**Materials provided:**
-- Opening Marker --

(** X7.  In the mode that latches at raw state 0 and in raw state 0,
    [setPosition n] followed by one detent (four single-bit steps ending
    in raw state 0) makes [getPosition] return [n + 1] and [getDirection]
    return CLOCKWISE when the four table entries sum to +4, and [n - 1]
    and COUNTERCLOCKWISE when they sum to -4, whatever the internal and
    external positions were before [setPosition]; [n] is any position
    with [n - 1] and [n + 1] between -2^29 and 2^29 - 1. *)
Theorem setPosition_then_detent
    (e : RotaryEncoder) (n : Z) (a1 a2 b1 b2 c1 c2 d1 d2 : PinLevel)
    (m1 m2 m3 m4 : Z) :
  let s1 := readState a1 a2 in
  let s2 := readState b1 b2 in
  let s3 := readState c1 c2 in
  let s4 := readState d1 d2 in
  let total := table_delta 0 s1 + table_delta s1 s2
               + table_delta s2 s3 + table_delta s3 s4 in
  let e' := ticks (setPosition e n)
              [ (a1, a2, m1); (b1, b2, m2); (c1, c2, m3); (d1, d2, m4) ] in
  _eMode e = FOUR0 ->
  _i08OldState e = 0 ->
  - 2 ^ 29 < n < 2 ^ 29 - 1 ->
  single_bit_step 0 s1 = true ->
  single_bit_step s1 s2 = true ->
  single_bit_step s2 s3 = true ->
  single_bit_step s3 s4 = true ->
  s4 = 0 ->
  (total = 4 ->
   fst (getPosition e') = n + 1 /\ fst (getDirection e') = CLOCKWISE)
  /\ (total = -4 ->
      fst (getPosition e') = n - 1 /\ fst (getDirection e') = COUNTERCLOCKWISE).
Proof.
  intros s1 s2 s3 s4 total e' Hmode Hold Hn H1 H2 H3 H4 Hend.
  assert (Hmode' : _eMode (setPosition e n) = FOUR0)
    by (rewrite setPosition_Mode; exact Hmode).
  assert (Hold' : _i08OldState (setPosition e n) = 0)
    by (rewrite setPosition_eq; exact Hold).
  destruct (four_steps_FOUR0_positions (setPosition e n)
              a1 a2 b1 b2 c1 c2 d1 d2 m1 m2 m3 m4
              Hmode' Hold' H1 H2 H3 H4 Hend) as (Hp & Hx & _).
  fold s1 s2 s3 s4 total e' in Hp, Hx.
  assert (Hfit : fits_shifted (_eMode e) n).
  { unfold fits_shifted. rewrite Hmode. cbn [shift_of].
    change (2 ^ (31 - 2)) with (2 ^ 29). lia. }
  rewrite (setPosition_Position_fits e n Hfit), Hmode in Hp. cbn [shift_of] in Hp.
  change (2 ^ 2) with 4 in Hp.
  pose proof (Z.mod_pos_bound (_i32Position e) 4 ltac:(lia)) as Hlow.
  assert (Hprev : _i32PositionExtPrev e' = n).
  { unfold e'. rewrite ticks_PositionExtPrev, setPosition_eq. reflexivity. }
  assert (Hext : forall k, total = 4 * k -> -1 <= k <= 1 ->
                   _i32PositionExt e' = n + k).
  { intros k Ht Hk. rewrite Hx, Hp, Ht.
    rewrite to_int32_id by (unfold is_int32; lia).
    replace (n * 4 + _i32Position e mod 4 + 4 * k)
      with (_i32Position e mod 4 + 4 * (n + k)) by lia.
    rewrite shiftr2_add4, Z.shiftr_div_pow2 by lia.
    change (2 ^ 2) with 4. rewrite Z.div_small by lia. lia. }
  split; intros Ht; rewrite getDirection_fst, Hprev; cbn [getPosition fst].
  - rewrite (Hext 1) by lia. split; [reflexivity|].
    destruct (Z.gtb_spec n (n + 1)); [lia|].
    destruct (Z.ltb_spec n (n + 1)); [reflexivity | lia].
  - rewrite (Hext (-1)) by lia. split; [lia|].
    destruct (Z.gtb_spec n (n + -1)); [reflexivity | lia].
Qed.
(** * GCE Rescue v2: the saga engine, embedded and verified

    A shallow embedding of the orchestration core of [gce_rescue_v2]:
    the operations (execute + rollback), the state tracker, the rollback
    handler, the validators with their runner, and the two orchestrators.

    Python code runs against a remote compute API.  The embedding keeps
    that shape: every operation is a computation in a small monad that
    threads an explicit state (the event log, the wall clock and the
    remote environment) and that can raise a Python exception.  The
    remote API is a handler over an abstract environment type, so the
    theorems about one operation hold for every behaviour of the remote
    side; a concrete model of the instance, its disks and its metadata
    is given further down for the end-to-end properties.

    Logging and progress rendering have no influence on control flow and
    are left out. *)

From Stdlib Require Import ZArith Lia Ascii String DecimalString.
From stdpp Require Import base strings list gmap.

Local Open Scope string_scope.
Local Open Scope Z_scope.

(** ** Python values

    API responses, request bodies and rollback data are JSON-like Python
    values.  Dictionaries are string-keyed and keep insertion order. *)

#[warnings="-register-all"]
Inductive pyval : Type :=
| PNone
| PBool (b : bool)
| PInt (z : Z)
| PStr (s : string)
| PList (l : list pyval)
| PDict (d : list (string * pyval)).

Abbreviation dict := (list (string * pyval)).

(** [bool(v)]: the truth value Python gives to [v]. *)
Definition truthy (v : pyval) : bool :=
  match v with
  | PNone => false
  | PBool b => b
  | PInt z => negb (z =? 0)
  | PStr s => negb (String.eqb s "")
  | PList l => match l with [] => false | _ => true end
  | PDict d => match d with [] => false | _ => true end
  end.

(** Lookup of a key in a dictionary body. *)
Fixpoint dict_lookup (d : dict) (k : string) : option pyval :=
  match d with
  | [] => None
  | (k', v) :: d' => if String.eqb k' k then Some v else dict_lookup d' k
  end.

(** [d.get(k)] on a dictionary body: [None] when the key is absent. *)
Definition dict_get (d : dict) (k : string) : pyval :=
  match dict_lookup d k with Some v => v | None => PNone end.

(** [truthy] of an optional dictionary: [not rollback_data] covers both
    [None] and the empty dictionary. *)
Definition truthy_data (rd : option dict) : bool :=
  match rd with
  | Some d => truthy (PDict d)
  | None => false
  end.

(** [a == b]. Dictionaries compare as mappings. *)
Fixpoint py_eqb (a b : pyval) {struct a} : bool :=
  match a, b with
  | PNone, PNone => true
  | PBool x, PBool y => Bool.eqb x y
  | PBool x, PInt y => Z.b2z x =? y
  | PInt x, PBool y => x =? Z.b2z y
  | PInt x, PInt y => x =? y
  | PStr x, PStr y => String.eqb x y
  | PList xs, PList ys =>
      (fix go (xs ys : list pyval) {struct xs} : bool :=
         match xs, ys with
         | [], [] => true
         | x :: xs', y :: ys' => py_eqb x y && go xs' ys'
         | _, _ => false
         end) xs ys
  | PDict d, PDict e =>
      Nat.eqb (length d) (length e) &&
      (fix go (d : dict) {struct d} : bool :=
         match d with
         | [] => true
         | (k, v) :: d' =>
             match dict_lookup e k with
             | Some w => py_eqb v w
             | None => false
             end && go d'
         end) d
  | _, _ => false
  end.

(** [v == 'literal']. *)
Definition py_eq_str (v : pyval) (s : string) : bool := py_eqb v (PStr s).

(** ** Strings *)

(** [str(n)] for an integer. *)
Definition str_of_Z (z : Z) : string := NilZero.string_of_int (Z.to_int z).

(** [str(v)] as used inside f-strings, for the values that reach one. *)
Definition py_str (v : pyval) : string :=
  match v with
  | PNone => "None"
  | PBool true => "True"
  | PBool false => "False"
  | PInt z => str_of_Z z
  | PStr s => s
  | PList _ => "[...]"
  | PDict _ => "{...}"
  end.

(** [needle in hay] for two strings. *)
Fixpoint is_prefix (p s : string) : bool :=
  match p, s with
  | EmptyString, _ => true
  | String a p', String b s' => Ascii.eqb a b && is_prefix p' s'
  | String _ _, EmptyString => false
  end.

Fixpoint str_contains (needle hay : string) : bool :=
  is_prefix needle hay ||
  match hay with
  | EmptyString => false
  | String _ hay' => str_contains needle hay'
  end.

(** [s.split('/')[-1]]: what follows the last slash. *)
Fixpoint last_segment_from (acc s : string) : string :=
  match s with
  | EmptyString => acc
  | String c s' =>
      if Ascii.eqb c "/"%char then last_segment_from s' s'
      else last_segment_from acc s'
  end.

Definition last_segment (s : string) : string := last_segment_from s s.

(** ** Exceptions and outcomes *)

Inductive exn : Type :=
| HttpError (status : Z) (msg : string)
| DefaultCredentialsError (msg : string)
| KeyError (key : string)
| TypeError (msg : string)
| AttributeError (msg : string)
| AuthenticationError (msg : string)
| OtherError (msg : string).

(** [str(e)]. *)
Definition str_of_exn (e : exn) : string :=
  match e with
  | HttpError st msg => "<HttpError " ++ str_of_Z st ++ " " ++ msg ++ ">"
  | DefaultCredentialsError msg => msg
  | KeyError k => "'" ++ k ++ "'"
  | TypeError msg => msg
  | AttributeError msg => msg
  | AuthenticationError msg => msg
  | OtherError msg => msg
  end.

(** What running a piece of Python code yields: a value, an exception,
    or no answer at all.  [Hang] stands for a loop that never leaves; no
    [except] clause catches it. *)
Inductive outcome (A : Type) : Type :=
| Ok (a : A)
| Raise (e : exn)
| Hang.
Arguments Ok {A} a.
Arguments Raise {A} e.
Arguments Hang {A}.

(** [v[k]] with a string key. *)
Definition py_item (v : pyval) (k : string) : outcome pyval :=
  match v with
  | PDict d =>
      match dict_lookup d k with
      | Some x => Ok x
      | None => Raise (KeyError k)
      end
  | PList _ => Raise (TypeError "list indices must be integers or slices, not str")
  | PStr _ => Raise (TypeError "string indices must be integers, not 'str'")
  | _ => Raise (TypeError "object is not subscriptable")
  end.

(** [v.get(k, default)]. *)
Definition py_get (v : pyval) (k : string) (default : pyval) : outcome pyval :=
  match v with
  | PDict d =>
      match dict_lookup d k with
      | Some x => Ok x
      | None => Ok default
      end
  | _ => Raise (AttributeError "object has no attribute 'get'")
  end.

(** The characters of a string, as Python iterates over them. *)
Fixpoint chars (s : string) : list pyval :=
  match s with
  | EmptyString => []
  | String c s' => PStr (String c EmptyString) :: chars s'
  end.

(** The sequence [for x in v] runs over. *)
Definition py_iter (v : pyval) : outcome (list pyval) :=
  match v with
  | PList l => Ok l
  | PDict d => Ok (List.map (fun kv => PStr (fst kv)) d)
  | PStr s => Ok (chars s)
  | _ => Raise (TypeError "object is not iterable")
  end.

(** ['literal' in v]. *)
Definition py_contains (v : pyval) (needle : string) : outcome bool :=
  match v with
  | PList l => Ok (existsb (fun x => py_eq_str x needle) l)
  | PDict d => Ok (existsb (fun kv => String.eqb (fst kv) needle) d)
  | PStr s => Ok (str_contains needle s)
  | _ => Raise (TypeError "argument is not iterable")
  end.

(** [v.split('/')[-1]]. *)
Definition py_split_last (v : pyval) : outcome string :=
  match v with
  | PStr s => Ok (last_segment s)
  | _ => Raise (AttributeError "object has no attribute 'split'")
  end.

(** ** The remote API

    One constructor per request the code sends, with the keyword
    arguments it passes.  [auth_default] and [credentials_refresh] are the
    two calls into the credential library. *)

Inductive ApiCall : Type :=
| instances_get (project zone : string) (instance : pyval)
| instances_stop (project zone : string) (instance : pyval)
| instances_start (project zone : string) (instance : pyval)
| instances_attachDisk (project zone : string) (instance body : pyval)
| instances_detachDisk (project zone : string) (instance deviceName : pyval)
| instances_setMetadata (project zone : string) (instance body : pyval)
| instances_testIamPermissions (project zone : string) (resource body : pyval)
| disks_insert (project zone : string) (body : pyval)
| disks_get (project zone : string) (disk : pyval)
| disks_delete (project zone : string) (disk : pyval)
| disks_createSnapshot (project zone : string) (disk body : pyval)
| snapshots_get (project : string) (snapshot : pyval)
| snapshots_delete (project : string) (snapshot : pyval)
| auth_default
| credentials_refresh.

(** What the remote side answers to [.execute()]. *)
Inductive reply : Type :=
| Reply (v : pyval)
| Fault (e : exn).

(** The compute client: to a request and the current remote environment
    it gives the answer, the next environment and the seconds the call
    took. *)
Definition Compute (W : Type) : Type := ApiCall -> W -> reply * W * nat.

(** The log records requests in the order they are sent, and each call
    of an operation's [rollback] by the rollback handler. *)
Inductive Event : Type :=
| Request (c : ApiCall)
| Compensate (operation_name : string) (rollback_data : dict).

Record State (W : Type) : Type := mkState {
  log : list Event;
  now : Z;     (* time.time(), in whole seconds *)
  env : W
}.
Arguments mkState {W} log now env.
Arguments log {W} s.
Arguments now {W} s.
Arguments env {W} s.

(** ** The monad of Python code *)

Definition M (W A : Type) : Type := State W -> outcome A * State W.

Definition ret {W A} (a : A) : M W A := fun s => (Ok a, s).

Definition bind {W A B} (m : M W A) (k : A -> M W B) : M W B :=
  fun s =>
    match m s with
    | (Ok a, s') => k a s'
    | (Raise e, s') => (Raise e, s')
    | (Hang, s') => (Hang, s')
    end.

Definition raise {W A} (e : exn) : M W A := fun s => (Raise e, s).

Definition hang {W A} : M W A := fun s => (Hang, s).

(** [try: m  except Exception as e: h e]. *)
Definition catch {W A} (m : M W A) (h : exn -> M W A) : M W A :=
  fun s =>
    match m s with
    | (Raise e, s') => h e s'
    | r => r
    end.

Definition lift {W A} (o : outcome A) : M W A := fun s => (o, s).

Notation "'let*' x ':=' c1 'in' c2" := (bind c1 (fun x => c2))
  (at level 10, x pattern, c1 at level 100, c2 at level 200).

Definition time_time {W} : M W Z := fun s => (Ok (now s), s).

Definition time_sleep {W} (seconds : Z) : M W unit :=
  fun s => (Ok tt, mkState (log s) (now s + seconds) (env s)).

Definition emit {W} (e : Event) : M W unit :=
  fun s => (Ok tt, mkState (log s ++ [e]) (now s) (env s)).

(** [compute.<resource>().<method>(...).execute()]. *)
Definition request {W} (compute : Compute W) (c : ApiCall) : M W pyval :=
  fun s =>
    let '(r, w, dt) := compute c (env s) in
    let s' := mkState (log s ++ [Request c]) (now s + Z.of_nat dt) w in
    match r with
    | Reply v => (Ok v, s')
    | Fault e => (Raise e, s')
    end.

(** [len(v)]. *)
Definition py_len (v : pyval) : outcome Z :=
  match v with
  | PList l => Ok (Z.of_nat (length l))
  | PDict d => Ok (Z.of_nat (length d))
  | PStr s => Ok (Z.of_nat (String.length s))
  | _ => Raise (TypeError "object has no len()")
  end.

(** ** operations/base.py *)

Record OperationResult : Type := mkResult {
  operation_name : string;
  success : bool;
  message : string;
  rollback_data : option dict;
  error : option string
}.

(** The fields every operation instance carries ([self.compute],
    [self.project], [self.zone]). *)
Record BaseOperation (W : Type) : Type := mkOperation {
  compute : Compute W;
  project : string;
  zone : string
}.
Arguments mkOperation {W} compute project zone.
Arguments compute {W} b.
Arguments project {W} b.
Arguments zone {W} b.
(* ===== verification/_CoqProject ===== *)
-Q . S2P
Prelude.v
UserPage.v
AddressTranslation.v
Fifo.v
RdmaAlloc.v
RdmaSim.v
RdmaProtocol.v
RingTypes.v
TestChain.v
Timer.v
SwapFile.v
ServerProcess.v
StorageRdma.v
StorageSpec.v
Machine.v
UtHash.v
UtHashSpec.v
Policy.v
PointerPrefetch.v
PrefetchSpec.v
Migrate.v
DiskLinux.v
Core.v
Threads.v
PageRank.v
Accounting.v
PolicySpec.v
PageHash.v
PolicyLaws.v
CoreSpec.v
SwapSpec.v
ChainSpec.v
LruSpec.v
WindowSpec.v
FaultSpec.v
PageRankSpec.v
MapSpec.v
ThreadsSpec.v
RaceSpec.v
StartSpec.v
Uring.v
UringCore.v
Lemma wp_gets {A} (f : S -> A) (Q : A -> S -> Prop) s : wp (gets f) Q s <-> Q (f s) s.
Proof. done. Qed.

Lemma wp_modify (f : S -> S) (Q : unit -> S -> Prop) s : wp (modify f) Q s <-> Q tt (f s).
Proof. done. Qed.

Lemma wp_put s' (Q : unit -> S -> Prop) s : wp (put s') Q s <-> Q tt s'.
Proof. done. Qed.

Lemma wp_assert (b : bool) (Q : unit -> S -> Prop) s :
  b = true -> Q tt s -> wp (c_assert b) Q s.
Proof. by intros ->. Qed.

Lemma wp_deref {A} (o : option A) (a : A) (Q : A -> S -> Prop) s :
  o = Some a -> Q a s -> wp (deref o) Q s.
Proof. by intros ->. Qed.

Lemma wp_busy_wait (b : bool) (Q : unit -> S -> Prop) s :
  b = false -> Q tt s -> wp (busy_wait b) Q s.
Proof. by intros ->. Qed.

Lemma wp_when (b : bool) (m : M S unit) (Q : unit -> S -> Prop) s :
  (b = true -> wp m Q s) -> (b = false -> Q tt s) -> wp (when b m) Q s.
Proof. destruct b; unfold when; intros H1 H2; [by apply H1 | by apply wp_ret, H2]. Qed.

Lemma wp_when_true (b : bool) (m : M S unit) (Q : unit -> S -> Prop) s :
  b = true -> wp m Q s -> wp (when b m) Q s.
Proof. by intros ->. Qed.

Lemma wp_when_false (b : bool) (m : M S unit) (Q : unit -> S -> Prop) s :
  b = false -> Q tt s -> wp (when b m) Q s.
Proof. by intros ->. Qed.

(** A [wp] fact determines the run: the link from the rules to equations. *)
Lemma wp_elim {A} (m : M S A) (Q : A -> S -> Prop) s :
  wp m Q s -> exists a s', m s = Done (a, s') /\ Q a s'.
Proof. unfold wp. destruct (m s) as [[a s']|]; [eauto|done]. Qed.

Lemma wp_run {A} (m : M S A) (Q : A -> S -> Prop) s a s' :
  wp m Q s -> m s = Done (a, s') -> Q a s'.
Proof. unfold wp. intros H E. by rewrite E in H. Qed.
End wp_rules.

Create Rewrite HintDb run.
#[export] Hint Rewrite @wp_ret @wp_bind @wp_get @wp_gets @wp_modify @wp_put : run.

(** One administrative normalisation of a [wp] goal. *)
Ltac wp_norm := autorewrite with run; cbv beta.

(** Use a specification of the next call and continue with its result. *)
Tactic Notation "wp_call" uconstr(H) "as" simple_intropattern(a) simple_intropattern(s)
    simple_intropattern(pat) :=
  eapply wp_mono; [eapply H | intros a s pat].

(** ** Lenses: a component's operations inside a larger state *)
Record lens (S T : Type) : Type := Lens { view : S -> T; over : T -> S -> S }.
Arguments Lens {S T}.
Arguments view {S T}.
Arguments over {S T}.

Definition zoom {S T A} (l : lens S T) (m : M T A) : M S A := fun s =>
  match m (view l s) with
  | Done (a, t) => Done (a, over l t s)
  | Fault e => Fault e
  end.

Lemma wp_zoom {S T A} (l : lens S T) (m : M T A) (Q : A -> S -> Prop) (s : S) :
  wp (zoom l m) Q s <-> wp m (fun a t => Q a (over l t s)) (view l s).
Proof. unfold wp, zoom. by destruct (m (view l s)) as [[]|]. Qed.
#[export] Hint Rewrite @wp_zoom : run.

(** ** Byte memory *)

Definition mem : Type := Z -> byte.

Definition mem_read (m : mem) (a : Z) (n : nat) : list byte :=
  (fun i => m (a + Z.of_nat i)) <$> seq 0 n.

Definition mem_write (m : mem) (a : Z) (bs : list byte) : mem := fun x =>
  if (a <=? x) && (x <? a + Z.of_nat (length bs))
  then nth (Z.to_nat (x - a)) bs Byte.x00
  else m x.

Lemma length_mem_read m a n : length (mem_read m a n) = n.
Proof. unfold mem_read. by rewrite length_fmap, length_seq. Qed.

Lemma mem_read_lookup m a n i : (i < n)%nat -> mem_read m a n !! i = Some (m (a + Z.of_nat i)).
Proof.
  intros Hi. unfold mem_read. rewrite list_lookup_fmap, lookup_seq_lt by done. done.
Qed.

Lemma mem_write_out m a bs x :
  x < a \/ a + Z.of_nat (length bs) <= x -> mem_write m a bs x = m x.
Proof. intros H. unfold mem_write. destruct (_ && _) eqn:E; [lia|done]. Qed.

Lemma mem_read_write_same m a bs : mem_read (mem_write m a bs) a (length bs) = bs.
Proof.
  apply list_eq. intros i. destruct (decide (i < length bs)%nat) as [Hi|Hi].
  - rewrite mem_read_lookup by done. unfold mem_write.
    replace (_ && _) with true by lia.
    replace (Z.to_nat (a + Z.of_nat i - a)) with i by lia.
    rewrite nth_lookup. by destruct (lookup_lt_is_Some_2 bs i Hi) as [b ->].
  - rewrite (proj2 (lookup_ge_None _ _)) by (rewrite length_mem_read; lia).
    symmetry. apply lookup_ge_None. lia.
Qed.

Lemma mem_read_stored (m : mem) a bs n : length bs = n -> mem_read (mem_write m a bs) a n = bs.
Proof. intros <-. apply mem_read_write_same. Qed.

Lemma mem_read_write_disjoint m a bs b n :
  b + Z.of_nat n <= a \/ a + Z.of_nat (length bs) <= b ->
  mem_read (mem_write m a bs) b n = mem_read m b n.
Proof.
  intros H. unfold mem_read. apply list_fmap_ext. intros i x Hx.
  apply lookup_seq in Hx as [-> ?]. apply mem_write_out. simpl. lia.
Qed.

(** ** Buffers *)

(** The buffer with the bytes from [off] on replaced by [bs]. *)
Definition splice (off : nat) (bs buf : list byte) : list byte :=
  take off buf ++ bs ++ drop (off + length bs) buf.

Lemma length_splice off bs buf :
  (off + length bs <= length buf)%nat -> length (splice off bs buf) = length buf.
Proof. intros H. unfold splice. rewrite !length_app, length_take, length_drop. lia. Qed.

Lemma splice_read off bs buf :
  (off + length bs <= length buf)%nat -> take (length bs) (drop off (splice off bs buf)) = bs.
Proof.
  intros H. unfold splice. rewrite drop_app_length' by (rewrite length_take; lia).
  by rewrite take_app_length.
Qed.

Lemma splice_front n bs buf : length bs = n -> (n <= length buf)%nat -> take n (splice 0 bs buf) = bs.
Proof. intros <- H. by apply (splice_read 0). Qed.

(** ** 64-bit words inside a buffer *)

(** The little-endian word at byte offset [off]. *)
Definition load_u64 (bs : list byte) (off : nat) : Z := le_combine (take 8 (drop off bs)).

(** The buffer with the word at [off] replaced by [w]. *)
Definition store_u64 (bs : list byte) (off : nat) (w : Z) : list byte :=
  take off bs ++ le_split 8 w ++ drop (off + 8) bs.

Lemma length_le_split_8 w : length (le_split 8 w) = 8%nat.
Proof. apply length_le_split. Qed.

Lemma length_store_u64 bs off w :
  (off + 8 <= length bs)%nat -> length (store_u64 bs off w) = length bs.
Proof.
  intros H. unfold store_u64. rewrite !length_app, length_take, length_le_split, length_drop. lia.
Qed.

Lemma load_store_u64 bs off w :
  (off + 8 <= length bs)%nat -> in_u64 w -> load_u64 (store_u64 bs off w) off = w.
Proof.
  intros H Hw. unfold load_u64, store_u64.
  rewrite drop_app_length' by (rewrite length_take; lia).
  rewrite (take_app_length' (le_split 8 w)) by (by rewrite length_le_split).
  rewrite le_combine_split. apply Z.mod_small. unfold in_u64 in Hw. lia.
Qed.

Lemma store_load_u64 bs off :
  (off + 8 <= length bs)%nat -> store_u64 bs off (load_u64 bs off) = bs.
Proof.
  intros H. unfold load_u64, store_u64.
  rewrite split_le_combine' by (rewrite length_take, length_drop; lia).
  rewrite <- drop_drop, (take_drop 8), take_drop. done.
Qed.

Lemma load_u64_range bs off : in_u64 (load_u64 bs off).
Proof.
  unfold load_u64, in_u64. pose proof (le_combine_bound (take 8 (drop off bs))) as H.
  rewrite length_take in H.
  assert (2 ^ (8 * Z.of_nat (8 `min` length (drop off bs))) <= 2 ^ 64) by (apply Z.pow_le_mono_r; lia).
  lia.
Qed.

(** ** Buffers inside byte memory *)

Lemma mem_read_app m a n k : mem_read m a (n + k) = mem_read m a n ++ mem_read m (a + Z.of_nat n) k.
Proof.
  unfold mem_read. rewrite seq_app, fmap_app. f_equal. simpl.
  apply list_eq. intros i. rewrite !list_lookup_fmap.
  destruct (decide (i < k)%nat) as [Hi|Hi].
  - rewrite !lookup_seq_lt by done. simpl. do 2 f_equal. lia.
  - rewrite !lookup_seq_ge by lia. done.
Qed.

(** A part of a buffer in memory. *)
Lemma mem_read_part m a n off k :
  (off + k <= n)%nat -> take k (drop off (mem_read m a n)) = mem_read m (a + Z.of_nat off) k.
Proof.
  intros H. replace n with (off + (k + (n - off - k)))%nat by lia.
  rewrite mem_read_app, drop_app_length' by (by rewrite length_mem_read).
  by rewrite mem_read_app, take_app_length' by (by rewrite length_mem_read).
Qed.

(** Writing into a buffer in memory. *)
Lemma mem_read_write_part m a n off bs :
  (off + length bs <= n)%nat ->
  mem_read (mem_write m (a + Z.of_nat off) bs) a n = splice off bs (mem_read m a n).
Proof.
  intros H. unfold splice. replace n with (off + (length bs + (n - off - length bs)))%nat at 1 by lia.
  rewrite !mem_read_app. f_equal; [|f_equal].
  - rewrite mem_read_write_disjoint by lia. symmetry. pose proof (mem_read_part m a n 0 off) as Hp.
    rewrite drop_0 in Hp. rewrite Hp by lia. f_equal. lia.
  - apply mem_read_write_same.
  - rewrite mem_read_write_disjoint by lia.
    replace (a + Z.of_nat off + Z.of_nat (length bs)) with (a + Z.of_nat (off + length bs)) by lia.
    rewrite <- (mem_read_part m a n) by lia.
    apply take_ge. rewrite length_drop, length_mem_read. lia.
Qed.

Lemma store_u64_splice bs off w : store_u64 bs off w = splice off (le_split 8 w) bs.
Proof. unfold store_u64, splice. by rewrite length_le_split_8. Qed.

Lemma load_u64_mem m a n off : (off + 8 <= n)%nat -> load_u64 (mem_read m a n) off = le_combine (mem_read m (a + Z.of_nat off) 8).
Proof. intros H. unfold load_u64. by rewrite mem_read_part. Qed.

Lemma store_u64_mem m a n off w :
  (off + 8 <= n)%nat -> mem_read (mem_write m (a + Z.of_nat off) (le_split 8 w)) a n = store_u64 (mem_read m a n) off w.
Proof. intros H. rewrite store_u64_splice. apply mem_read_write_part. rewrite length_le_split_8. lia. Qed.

-- Closing Marker --

**Problem to solve:** Return, with no change at all, every line in the entries above from the line containing "(** [v.split('/')[-1]]. *)" through the line containing "arguments it passes.".

**Expected output:**
(** [v.split('/')[-1]]. *)
Definition py_split_last (v : pyval) : outcome string :=
  match v with
  | PStr s => Ok (last_segment s)
  | _ => Raise (AttributeError "object has no attribute 'split'")
  end.

(** ** The remote API

    One constructor per request the code sends, with the keyword
    arguments it passes.  [auth_default] and [credentials_refresh] are the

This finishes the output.